Though it’s confusing to outsiders, including the man who approached me after my session, I’m a product of this entire city. Thanks to nurturing neighbors in Park Heights who encouraged me to perfect my writing skills over summer breaks from school, I now write for national publications. And decades ago, LGBT friends in Mount Vernon taught me always to stand up for what’s right. Now, there are many political commentators and alt-right supporters who can’t stand it when I open my mouth. I consult with companies about marketing to millennials, this country’s most diverse generation ever. So, why wouldn’t I want to live in a city that has always had a strong diverse community?

You see, my foundation here has helped — and continues to help — me thrive.
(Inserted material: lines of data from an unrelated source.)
(** * ul-temp-sensor: duty-cycle scheduling and sensor compensation

    A shallow embedding of the firmware's decision and transformation code
    (adaptive_scheduler.c, rv3028.c, bme280.c) and the properties of it that
    the design document states.

    Conventions.
    - C integers are [Z] values kept in the range of their C type; every
      conversion and every arithmetic result is wrapped explicitly
      ([u8], [u16], [u32], [s8], [s16], [s32]).  Signed 32-bit arithmetic wraps
      as on the two's complement target.
    - Right shift of a signed value is the arithmetic shift ([Z.shiftr]).
    - The I2C bus is the only environment.  A run of the firmware consumes a
      script of bus responses, one per transfer, and logs every transfer it
      issues.
    - Functions that return a C status code return it as a [Z]; 0 is success. *)

From Stdlib Require Import ZArith List Bool Lia QArith.
From Stdlib Require String Ascii.
Import ListNotations.
Local Open Scope Z_scope.

(** ** Fixed-width integers *)

Module Int.

Definition u8 (x : Z) : Z := x mod 256.
Definition u16 (x : Z) : Z := x mod 65536.
Definition u32 (x : Z) : Z := x mod 4294967296.
Definition s8 (x : Z) : Z := (x + 128) mod 256 - 128.
Definition s16 (x : Z) : Z := (x + 32768) mod 65536 - 32768.
Definition s32 (x : Z) : Z := (x + 2147483648) mod 4294967296 - 2147483648.

(** [int32_t] operators. *)
Definition add32 (a b : Z) : Z := s32 (a + b).
Definition sub32 (a b : Z) : Z := s32 (a - b).
Definition mul32 (a b : Z) : Z := s32 (a * b).
Definition shl32 (a n : Z) : Z := s32 (Z.shiftl a n).
Definition asr32 (a n : Z) : Z := Z.shiftr a n.

(** [uint32_t] operators.  Division by zero has no defined result in C:
    [udiv32] has none either. *)
Definition usub32 (a b : Z) : Z := u32 (a - b).
Definition umul32 (a b : Z) : Z := u32 (a * b).
Definition udiv32 (a b : Z) : option Z :=
  if b =? 0 then None else Some (a / b).

End Int.
Import Int.

(** ** adaptive_scheduler.h *)

Inductive power_tier_t : Type :=
  | POWER_TIER_NORMAL
  | POWER_TIER_CONSERVE
  | POWER_TIER_RESERVE
  | POWER_TIER_SURVIVAL.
We can’t put all the blame for our image on “The Wire” and the national media; the flaws in our city are real and have been well-documented. “There is no integrity without its flaws,” English journalist/novelist William Godwin wrote. For its thousands of flaws, Baltimore has also silently strengthened our integrity. And it’s because of this integrity that I not only remain a Baltimore resident, I also raise a family here. This is the best place for me and my children.
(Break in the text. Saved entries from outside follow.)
(** Property X23.
    In the enhanced bot the date of the last calculation is recorded
    inside the loop over the symbols: a pass computes the range of the
    first symbol that is in its opening window, when the day has none yet,
    and of no other symbol. *)
Theorem range_pass_computes_first_only
    (clock : DateTime) (today : Z) (now : string) (fetch : Feed)
    (stocks : list string) (bot : Bot) (last : option Z) :
  range_pass clock today now fetch stocks (bot, last)
  = match find (is_opening_range_period clock) stocks with
    | None => (bot, last)
    | Some first =>
        (match last with
         | Some d =>
             if (d =? today)%Z then bot
             else fst (calculate_opening_range bot first now (fetch first))
         | None => fst (calculate_opening_range bot first now (fetch first))
         end,
         Some today)
    end.
Proof.
  revert bot last. induction stocks as [ | s stocks IH ]; intros bot last;
    [ reflexivity | ].
  unfold range_pass in *. simpl.
  destruct (is_opening_range_period clock s); [ | apply IH ].
  apply (range_pass_done clock today now fetch stocks).
Qed.

Lemma lookup_assign_some {A} (k s : string) (v : A) (m : list (string * A)) :
  lookup s m <> None -> lookup s (assign k v m) <> None.
Proof.
  intro H. destruct (string_dec k s) as [ <- | Hne ].
  - rewrite lookup_assign_eq. discriminate.
  - rewrite lookup_assign_neq by assumption. exact H.
Qed.

Lemma calculate_opening_range_keeps (bot : Bot) (k s now : string)
    (fetched : option (list Bar)) :
  lookup s (opening_ranges bot) <> None ->
  lookup s (opening_ranges (fst (calculate_opening_range bot k now fetched)))
  <> None.
Proof.
  intro H. unfold calculate_opening_range.
  destruct (opening_range_of k now fetched); cbn; [ | exact H ].
  apply lookup_assign_some, H.
Qed.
I have been approached by executives from large companies, encouraging me to leave Baltimore for “better opportunities” in millennial-crowded cities such as San Francisco.

Big mistake.

I want to raise my children in an environment identical to the world we live in today: occasionally flawed and divided, but more often genuine, straightforward and sustainable. I respect and have faith in Baltimore despite its issues. It’s instilled in me the belief to look beyond the possibilities currently presented and the realization that nothing is handed to the successful. That may sound like backhanded compliments for my beloved hometown; in fact, this thinking inspired me to break barriers and create my own options.
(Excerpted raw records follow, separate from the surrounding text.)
(** C6: a failure of the position request, in a state where the request is
    pending, leads to the initial step with the camera stream stopped and
    the message of its cause set; the messages of the three causes
    differ. *)
Theorem geolocation_failure_returns_to_idle (s : State) (code : Z) :
  reachable s ->
  pending s = AwaitPosition ->
  step s = capture
  /\ (exists s',
         dispatch s (PositionError code) = Some s'
         /\ step s' = initial
         /\ streamRef s' = None /\ liveStreams s' = []
         /\ pending s' = Quiescent
         /\ error s' = geolocationErrorMessage code)
  /\ geolocationErrorMessage 1
     = "Location access was denied. Please grant permission in your browser settings."
  /\ geolocationErrorMessage 2
     = "Location information is unavailable. Please check your network connection or try again."
  /\ geolocationErrorMessage 3
     = "Failed to get your location in time. Please check your network connection and try again."
  /\ geolocationErrorMessage 1 <> geolocationErrorMessage 2
  /\ geolocationErrorMessage 1 <> geolocationErrorMessage 3
  /\ geolocationErrorMessage 2 <> geolocationErrorMessage 3.
Proof.
  intros Hs Hpd. destruct (reachable_Inv s Hs) as [I1 _ _ _ I5 _].
  rewrite Hpd in I1.
  assert (step s = capture) as Hst by by destruct (step s).
  split; [done|]. split; [|by split_and!].
  eexists. split.
  - unfold dispatch, handle. rewrite Hpd. reflexivity.
  - unfold depsChanged, onPositionError. rewrite stopCamera_eq. simpl.
    rewrite Hst. simpl. unfold generateEffect. simpl. split_and!; try done.
    rewrite I5. destruct (streamRef s); simpl; by rewrite ?Nat.eqb_refl.
Qed.

Lemma geolocation_failure_returns_to_idle_witness :
  exists s s',
    run initialState [ClickReport; ClickIssue "Pothole"; CameraGranted 1 true]
    = Some s
    /\ dispatch s (PositionError 3) = Some s'
    /\ step s' = initial /\ liveStreams s' = []
    /\ error s'
       = "Failed to get your location in time. Please check your network connection and try again.".
Proof.
  destruct (run initialState [ClickReport; ClickIssue "Pothole"; CameraGranted 1 true])
    as [s|] eqn:Hrun; [|by vm_compute in Hrun].
  assert (pending s = AwaitPosition) as Hpd
    by (vm_compute in Hrun; by injection Hrun as <-).
  destruct (geolocation_failure_returns_to_idle s 3
              (run_reachable _ _ _ reachable_initial Hrun) Hpd)
    as (_ & (s' & Hd & H1 & H2 & H3 & H4 & H5) & _).
  exists s, s'. by split_and!.
Defined.

(** What [handleReset] does to every field. *)
Lemma handleReset_fields (s : State) :
  let s' := handleReset s in
  step s' = initial /\ location s' = None /\ error s' = ""
  /\ capturedImage s' = None /\ generatedCertificate s' = None
  /\ issueType s' = None /\ streamRef s' = None
  /\ cmImageUrl s' = cmImageUrl s
  /\ loadingMessage s' = loadingMessage s
  /\ isSharing s' = isSharing s
  /\ pending s' = pending s.
Proof. cbn zeta. unfold handleReset. rewrite stopCamera_eq. by simpl. Qed.

(** C7 fails on the code.  After a session that matched the region
    "Punjab", the reset clears the five fields and the camera stream but
    leaves [cmImageUrl] set, so the session is not back in its initial
    state. *)
Theorem reset_leaves_region_image :
  exists s s',
    run initialState (happyPath ++ [RasterResolved "data:image/png;base64,BBBB"])%list
    = Some s
    /\ step s = result
    /\ dispatch s ClickReset = Some s'
    /\ s' = handleReset s
    /\ step s' = initial /\ location s' = None /\ capturedImage s' = None
    /\ issueType s' = None /\ generatedCertificate s' = None /\ error s' = ""
    /\ streamRef s' = None /\ liveStreams s' = []
    /\ cmImageUrl s' = lookup CM_DATA "Punjab"
    /\ cmImageUrl s' <> None
    /\ s' <> initialState.
Proof.
  eexists. eexists. split; [vm_compute; reflexivity|].
  split; [done|]. split; [vm_compute; reflexivity|].
  split; [by vm_compute|].
  split_and!; try done.
Qed.

End OrchestratorClaims.

(** * Further properties *)

(** ** Insensitivity of the matcher *)

Section Insensitivity.

Implicit Types (s l r x : string) (c : ascii).

Lemma lowerChar_ws c : isWhiteSpace c = true -> lowerChar c = c.
Proof.
  destruct c as [[] [] [] [] [] [] [] []]; vm_compute; intros H;
    first [reflexivity | discriminate H].
Qed.

Lemma lowerChar_idem c : lowerChar (lowerChar c) = lowerChar c.
Proof. destruct c as [[] [] [] [] [] [] [] []]; reflexivity. Qed.

Lemma lowerChar_amp c : (code (lowerChar c) =? 38)%N = (code c =? 38)%N.
Proof. destruct c as [[] [] [] [] [] [] [] []]; reflexivity. Qed.

Lemma ws_not_amp c : isWhiteSpace c = true -> (code c =? 38)%N = false.
Proof.
  destruct c as [[] [] [] [] [] [] [] []]; vm_compute; intros H;
    first [reflexivity | discriminate H].
Qed.

Lemma toLowerCase_app x r : toLowerCase (x ++ r) = toLowerCase x ++ toLowerCase r.
Proof. induction x as [|c x IH]; simpl; [done|]. by rewrite IH. Qed.

Lemma replaceAmp_app x r : replaceAmp (x ++ r) = replaceAmp x ++ replaceAmp r.
Proof.
  induction x as [|c x IH]; simpl; [done|].
  destruct (code c =? 38)%N; simpl; by rewrite IH.
Qed.

Lemma toLowerCase_ws l : allWhiteSpace l = true -> toLowerCase l = l.
Proof.
  induction l as [|c l IH]; simpl; [done|].
  intros [Hc Hl]%andb_true_iff. by rewrite (lowerChar_ws c Hc), IH.
Qed.

Lemma replaceAmp_ws l : allWhiteSpace l = true -> replaceAmp l = l.
Proof.
  induction l as [|c l IH]; simpl; [done|].
  intros [Hc Hl]%andb_true_iff. by rewrite (ws_not_amp c Hc), IH.
Qed.

Lemma toLowerCase_idem s : toLowerCase (toLowerCase s) = toLowerCase s.
Proof. induction s as [|c s IH]; simpl; [done|]. by rewrite lowerChar_idem, IH. Qed.

Lemma toLowerCase_replaceAmp s :
  toLowerCase (replaceAmp s) = replaceAmp (toLowerCase s).
Proof.
  induction s as [|c s IH]; simpl; [done|].
  rewrite lowerChar_amp. destruct (code c =? 38)%N; simpl; by rewrite IH.
Qed.

Lemma replaceAmp_idem s : replaceAmp (replaceAmp s) = replaceAmp s.
Proof.
  induction s as [|c s IH]; simpl; [done|].
  destruct (code c =? 38)%N eqn:E; simpl; rewrite ?E, IH; done.
Qed.

Lemma trimStart_ws l : allWhiteSpace l = true -> trimStart l = "".
Proof.
  induction l as [|c l IH]; simpl; [done|].
  intros [-> Hl]%andb_true_iff. by apply IH.
Qed.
Consider, too, my educational journey: I graduated from Grace and St. Peters School, but I also attended Robert W. Coleman Elementary, a city public school yards away from the stage of the 2015 Baltimore protests. Robert W. Coleman has always been at the forefront of progressive education, testing year-round education in the ’90s and, more recently, meditation in school as opposed to detention.

There are others who taught me. I learned charm from a Lexington Market vendor who would sneak me an extra hot dog on Saturday mornings. I learned to be perceptive from the watchful residents of Latrobe Homes who made sure no one bothered me whenever I rode the MTA home from high school. I copied the negotiation tactics from Harbor East CEOs. Everyone in this city has made me resilient, cunning and street smart.

That’s what’s amazing about Baltimore and why I continue to live and raise children here. It’s why I’ll continue protecting and defending it. Like our hundreds of neighborhoods, our flaws and our integrity interweave. Together, they create options. They create life lessons.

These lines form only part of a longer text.